(Saved entries)
- - - -

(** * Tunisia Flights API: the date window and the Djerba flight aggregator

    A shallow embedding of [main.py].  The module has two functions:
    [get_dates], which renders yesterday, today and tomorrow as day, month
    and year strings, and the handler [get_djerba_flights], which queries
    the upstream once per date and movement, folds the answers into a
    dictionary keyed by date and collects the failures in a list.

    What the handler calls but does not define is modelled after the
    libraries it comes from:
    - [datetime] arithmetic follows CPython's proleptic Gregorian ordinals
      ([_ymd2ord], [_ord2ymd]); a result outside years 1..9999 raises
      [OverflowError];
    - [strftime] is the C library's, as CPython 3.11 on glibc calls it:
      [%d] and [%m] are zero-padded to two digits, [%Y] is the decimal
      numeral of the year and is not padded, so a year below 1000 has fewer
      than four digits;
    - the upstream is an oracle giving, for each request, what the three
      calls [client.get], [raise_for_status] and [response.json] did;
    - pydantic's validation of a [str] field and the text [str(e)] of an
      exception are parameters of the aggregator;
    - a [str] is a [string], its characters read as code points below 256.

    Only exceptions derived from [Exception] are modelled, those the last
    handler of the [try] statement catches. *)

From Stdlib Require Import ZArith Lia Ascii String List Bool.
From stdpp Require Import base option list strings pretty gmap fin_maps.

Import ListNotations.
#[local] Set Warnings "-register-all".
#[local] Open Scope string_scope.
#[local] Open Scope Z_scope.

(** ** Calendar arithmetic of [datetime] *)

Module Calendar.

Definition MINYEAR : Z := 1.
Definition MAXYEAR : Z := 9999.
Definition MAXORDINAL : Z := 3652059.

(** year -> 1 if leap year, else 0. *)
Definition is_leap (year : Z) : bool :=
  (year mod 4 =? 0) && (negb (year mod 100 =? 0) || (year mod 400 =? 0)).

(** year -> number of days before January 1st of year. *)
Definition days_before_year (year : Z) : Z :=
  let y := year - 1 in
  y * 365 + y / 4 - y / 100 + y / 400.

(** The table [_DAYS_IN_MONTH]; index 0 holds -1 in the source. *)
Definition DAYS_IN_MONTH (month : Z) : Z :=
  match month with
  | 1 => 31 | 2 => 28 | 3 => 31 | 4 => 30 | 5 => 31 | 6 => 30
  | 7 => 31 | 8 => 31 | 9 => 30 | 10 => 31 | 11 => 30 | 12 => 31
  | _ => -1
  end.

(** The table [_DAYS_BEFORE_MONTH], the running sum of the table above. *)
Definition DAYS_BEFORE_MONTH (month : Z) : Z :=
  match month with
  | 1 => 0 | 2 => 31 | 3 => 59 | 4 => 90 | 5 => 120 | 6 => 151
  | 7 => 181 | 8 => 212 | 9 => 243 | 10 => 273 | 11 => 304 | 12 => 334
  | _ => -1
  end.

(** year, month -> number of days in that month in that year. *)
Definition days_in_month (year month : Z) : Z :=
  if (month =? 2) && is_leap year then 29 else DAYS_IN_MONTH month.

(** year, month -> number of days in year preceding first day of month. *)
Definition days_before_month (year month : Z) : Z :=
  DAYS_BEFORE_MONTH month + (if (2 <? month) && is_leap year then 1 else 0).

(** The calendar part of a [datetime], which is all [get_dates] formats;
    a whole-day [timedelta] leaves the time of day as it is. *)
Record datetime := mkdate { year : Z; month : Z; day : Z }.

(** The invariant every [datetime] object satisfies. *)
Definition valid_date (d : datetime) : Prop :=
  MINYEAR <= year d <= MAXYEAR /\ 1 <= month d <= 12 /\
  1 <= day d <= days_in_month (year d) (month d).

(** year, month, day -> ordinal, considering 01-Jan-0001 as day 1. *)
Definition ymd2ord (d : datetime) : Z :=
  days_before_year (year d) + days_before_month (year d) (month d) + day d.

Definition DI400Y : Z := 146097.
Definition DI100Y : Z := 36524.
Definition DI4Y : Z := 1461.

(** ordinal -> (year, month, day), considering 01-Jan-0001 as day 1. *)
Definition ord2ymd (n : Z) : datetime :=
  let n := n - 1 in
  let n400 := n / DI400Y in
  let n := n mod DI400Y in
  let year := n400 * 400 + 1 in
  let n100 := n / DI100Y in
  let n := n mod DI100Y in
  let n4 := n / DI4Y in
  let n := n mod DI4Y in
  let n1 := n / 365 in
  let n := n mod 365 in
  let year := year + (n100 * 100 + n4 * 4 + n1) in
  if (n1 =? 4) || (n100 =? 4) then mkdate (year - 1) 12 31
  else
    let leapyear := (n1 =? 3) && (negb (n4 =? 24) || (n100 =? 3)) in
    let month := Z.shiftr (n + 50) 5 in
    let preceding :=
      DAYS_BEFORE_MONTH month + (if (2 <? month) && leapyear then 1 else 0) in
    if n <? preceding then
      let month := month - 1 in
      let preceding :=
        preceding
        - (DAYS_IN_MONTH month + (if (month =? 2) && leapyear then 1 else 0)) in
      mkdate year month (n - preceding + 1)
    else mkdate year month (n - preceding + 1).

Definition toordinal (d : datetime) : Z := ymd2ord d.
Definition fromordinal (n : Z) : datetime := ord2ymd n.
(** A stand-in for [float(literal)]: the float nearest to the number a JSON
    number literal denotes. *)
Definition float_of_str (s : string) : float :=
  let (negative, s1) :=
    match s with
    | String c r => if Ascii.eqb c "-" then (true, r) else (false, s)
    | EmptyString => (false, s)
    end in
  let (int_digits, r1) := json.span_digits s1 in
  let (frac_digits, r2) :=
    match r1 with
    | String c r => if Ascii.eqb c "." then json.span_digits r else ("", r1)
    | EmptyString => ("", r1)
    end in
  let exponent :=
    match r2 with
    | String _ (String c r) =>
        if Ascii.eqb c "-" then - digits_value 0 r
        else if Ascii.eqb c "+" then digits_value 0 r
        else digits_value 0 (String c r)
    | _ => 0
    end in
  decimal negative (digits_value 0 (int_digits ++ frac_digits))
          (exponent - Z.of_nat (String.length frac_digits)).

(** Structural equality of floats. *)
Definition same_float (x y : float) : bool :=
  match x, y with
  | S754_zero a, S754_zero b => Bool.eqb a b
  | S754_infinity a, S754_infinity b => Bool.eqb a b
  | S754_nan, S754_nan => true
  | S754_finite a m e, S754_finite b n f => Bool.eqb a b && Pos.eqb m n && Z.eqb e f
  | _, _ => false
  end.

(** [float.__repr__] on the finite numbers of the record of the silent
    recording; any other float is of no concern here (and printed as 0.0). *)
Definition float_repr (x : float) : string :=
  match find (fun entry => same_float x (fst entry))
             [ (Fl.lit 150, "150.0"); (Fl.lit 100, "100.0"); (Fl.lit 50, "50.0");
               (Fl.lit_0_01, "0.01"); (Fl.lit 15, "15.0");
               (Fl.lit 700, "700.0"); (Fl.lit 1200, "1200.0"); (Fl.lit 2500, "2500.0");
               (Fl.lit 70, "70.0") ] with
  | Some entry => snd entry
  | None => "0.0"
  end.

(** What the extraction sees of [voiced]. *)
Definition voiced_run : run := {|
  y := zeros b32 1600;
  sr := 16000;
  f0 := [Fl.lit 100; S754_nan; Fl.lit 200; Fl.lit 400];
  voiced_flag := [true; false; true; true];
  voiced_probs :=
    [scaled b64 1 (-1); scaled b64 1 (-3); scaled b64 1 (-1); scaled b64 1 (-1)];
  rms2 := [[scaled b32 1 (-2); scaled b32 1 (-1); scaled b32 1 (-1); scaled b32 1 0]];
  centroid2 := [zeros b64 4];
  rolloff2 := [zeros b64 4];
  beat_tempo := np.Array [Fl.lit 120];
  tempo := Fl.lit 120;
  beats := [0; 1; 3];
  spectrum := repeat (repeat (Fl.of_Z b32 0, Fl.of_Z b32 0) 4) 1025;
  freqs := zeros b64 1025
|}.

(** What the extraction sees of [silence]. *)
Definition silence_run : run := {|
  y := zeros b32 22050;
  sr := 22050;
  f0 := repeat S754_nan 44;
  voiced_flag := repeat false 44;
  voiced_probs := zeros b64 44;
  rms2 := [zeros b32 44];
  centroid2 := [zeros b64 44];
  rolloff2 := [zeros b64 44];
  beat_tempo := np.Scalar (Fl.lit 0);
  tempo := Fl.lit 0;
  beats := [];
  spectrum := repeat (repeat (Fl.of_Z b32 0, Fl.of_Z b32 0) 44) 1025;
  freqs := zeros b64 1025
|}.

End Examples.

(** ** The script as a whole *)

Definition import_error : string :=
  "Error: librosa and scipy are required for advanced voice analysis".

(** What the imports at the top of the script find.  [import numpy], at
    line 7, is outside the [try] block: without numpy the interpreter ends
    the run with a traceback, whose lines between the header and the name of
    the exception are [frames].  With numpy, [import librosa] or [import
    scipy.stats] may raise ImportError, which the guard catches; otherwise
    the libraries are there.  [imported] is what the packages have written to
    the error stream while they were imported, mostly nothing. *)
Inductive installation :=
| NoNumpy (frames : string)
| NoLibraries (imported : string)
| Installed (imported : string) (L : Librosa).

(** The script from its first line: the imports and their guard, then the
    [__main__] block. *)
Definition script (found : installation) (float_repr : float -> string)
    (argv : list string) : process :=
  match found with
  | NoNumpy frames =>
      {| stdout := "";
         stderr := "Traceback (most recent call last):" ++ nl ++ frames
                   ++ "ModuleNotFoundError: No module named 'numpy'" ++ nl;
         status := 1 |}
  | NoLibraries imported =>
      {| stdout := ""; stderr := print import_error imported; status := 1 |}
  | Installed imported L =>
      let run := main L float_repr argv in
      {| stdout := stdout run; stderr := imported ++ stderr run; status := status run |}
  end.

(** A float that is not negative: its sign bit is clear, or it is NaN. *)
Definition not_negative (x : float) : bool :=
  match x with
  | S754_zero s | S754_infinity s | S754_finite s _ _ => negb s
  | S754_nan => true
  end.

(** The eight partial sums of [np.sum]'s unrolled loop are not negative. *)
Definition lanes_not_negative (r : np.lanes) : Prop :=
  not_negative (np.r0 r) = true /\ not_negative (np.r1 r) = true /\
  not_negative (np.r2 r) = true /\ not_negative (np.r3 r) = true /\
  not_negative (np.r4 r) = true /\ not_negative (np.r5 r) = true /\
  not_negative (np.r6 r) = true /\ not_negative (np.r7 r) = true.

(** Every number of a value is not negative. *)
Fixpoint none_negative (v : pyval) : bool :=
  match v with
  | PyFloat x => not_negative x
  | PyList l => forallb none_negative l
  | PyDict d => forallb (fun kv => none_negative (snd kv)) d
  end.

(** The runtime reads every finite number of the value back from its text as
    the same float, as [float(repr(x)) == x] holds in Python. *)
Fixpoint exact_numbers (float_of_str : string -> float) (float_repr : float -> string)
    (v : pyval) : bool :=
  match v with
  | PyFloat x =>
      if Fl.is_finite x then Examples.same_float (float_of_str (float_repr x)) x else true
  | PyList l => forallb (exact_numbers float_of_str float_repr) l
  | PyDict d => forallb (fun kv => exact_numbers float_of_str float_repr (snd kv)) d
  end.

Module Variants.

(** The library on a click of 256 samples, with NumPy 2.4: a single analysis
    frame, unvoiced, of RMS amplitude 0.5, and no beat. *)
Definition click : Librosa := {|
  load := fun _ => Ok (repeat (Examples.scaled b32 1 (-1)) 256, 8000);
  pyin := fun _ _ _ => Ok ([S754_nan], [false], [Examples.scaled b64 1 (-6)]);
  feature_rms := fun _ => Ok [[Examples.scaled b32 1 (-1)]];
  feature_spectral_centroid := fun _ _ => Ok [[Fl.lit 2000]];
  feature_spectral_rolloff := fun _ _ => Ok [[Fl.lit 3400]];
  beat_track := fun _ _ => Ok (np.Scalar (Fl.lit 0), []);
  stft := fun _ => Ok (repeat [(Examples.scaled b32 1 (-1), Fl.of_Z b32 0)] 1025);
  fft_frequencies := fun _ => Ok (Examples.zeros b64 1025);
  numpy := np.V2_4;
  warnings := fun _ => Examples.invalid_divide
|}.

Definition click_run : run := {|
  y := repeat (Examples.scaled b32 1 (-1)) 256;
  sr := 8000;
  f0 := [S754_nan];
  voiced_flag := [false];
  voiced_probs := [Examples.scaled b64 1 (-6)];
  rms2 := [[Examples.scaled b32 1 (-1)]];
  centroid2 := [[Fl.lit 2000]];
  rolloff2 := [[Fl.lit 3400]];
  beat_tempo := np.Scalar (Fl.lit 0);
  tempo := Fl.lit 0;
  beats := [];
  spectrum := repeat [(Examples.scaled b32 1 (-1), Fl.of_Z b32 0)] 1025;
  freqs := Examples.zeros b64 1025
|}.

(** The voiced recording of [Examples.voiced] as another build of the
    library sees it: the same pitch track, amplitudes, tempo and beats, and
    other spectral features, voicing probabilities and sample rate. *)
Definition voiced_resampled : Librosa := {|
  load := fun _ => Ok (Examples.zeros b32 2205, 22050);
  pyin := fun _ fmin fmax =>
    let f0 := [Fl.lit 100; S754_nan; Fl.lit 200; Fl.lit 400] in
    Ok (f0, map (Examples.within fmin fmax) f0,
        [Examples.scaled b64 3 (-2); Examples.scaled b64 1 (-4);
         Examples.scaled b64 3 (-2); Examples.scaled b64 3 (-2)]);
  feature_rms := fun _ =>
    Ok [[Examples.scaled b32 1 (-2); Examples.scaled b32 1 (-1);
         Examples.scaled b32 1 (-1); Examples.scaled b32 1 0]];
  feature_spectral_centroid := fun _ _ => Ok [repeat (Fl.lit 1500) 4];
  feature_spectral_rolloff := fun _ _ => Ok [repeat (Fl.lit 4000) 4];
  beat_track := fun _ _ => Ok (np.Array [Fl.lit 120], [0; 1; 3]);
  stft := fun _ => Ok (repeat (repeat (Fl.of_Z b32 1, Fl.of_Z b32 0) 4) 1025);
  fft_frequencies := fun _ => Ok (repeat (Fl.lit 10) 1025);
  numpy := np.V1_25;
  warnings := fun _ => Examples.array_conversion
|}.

- - - -

_TASK INSTRUCTIONS_
Wherever a line of the data above contains "MINYEAR", copy that line.

_ANSWER TO THIS PROBLEM_
Definition MINYEAR : Z := 1.
  MINYEAR <= year d <= MAXYEAR /\ 1 <= month d <= 12 /\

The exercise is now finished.